Matthew Toseland

5 Lower Grove Road

Bristol BS16 2BS

toad@amphibian.dyndns.org

28 July 2006


Software Patents again: the London agreement, the IPRED2 and the EPLA.



Dear Lord Sainsbury,


Thank you for your past correspondence and work on the software patents issue. I was at the 14/12/2004 meeting, and one of the technical contribution workshops. Unfortunately I must now write to you on closely related matters. Firstly, according to the press the UK, France and Germany are considering the proposed London agreement, which would allow patents to be filed in the UK in French or German. I object most strongly to this. It is difficult enough for me, as a small independent software developer, to identify relevant patents if they are written in “English”, but forcing small businesses to read patents written in foreign languages is unreasonable.
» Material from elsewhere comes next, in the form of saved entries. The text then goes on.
(** X14. [main()] ends in one of these ways: it returns; [parse_args]
    leaves with status 0 on [-h] or with status 2 on a command line it
    refuses; [main] calls [exit] with status 1; [open] or [read] raises;
    or the [ValueError] of the scan goes uncaught. No [KeyError] leaves
    it: the records it hands to [verify_version] have their keys. The
    [ValueError] comes exactly when [parse_args] has returned and the scan
    raises on the text read. *)
Theorem main_ends p w :
  (snd (script p w) = Next tt \/
   snd (script p w) = Stop (Exit 0) \/
   snd (script p w) = Stop (Exit 1) \/
   snd (script p w) = Stop (Exit 2) \/
   snd (script p w) = Stop OpenError \/
   snd (script p w) = Stop (Uncaught ValueError)) /\
  (snd (script p w) = Stop (Exit 0) <-> p = Help) /\
  (snd (script p w) = Stop (Exit 2) <-> p = Refused) /\
  (forall e, snd (script p w) = Stop (Uncaught e) <->
     exists args path content,
       p = Parsed args /\
       chosen_file args w = Some path /\ Os.read w path = Some content /\
       result (verify_changelog_format content) = Raise e).
Proof.
  destruct p as [args| |]; cbn [script exit snd].
  - split; [|split; [|split]].
    + destruct (main_ends_four args w) as [H|[H|[H|H]]]; auto 10.
    + split; [|discriminate]. intros H.
      apply main_exit_status in H. discriminate.
    + split; [|discriminate]. intros H.
      apply main_exit_status in H. discriminate.
    + intros e. rewrite main_uncaught. split.
      * intros (path & content & H). exists args, path, content. auto.
      * intros (a & path & content & E & H). injection E as <-.
        exists path, content. exact H.
  - split; [auto|]. split; [tauto|]. split.
    + split; discriminate.
    + intros e. split; [discriminate|].
      intros (a & path & content & E & _). discriminate.
  - split; [auto 10|]. split; [split; discriminate|]. split; [tauto|].
    intros e. split; [discriminate|].
    intros (a & path & content & E & _). discriminate.
Qed.

(** X15. [main] returns, without [exit], exactly when the chosen file can
    be read, the scan accepts its text, every label the section scan finds
    is allowed and every version that [parse_changelog] finds passes
    [verify_semver]. *)
Theorem main_returns_exactly args w :
  snd (main args w) = Next tt <->
  exists path content,
    chosen_file args w = Some path /\ Os.read w path = Some content /\
    result (verify_changelog_format content) = Return true /\
    found_labels_allowed content allowed_labels = true /\
    forallb verify_semver (map fst (findall2 release_regex content)) = true.
Proof.
  destruct (main_cases args w) as [[C M]|[(path & C & R & M)|
                                   (path & content & C & R & M)]].
  - rewrite M. split; [discriminate|].
    intros (p & c & C' & _). rewrite C in C'. discriminate.
  - rewrite M. split; [discriminate|].
    intros (p & c & C' & R' & _). rewrite C in C'. injection C' as <-.
    rewrite R in R'. discriminate.
  - rewrite M, main_on_next. split.
    + intros H. exists path, content. tauto.
    + intros (p & c & C' & R' & H). rewrite C in C'. injection C' as <-.
      rewrite R in R'. injection R' as <-. exact H.
Qed.

(** X16. When [main] returns, it has printed one line for each heading
    [parse_changelog] finds in the text read, [Version v is valid.] with
    the version of the heading, in the order of the document, and nothing
    else. *)
Theorem main_prints_valid_lines args w path content :
  chosen_file args w = Some path -> Os.read w path = Some content ->
  snd (main args w) = Next tt ->
  fst (main args w)
  = map (fun v => [PStr (lit "Version " ++ v ++ lit " is valid.")])
        (map fst (findall2 release_regex content)).
Proof.
  intros C R. rewrite (@main_read args w path content C R).
  apply main_on_output.
Qed.

Lemma main_prints_valid_lines_witness :
  fst (main with_auto repository)
  = map (fun v => [PStr (lit "Version " ++ v ++ lit " is valid.")])
        (map fst (findall2 release_regex well_ordered_document)).
Proof.
  apply (@main_prints_valid_lines with_auto repository
           (lit "/repo/ChangeLog.MD") well_ordered_document);
    vm_compute; reflexivity.
Defined.

(** X17. When [main()] ends by an exit, either [parse_args] has left
    with status 0 on [-h] or with status 2 on a command line it refuses,
    or [parse_args] has returned, [main] has called [exit] with status 1,
    and what it has printed tells why. Either no file is chosen and it has
    printed the one line that says so; or the scan returned false and it
    has printed the line of the scan and [Changelog format is invalid.];
    or a label found is not allowed and it has printed what
    [parse_changelog] printed and [Issue with changelog parsing]; or a
    version fails [verify_semver] and it has printed [Version v is valid.]
    for the versions before the first such one, then [Errors found in
    version v:] and the version message alone. The versions after the
    first failing one are not looked at, and the date message and the
    section message of [verify_version] are never printed. *)
Theorem main_exit_reason p w status :
  snd (script p w) = Stop (Exit status) ->
  (p = Help /\ status = 0) \/
  (p = Refused /\ status = 2) \/
  (exists args,
     p = Parsed args /\ status = 1 /\
     ((chosen_file args w = None /\
       fst (main args w) = [[PStr (no_file_message args)]]) \/
      (exists path content,
         chosen_file args w = Some path /\
         Os.read w path = Some content /\
         ((result (verify_changelog_format content) = Return false /\
           fst (main args w)
           = printed (verify_changelog_format content)
             ++ [[PStr (lit "Changelog format is invalid.")]]) \/
          (result (verify_changelog_format content) = Return true /\
           found_labels_allowed content allowed_labels = false /\
           fst (main args w)
           = printed (parse_changelog content allowed_labels)
             ++ [[PStr (lit "Issue with changelog parsing")]]) \/
          (result (verify_changelog_format content) = Return true /\
           exists good bad rest,
             map fst (findall2 release_regex content)
             = good ++ bad :: rest /\
             forallb verify_semver good = true /\
             verify_semver bad = false /\
             fst (main args w)
             = map (fun v => [PStr (is_valid v)]) good
               ++ [[PStr (errors_found bad)];
                   [PStr (lit "- " ++ semver_message bad)]]))))).
Proof.
  destruct p as [args| |]; cbn [script exit snd]; intros H.
  - right. right. exists args. split; [reflexivity|].
    split; [now apply (@main_exit_status args w)|].
    now apply main_exit_cases with (status := status).
  - left. now injection H as <-.
  - right. left. now injection H as <-.
Qed.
Any savings to the patent author from not having to translate it into all three languages are offset by increased costs and increased legal uncertainty on the part of everyone else affected by the patent. But if the directive on criminal measures aimed at enforcing intellectual property rights (IPRED2) goes through as well, the situation in the UK will become untenable for all but the largest players in the software industry.

That is my second concern. IPRED2 would make “intentional” patent infringement “on a commercial scale” a criminal offence; also aiding and abetting, attempting and inciting, and not just patents but all IP. This directive is grossly unreasonable. It's one thing to risk a civil suit when your business becomes big enough to be a target (at which point you might be able to settle). It's quite another thing to risk jail time, judicial winding up, or a ban on commercial activities and state aid!

This is a risk that all software developers, apart from those working for the largest players, face: It is likely that sooner or later I will unwittingly violate a software patent. Firstly, because many patents are trivial, or are necessary for using standard file formats. Secondly, even though a technique does not immediately appear trivial, in many cases it will have been routinely reinvented; this is the nature of computer science. All but the first person to file a patent on the technique now become criminals. Since a substantial software product will use thousands of techniques, it is impractical to conduct an exhaustive patent search.

Lets say I'm contracted to build an e-commerce site. This may not be innovative in itself, but a specific web-shop may well be innovative. I happen to know of a group of trivial patents which cover web-shops (http://webshop.ffii.org). I believe they will not stand up in court if challenged. However if the IPRED2 passes, I would be staking not a royalty, not even my business, but my freedom and my right to do business (as well as my right to legal aid) on that belief! What am I supposed to do? Martyrs make poor businessmen – most will just leave the field, or the country.

Worse still, according to the Free Software Foundation Europe, “intentional” in criminal law does not necessarily require knowledge of the patent. “On a commercial scale” is no help either; anything commercially useful is “on a commercial scale”. The IPRED2 would have a range of other chilling effects; the Foundation for Internet Policy Research has a page on this: http://www.fipr.org/copyright/ipred2.html.

Finally, the European Patent Litigation Agreement may legalise software patents without approval from the European Parliament, creating a new system of courts based on faulty EPO case law which allows both patents on computer programs and “business methods”. EPO rulings frequently widen the scope of parentability (for example, the Hitachi judgement).

Yours sincerely,





Matthew Toseland

Chief developer, Freenet Project Inc.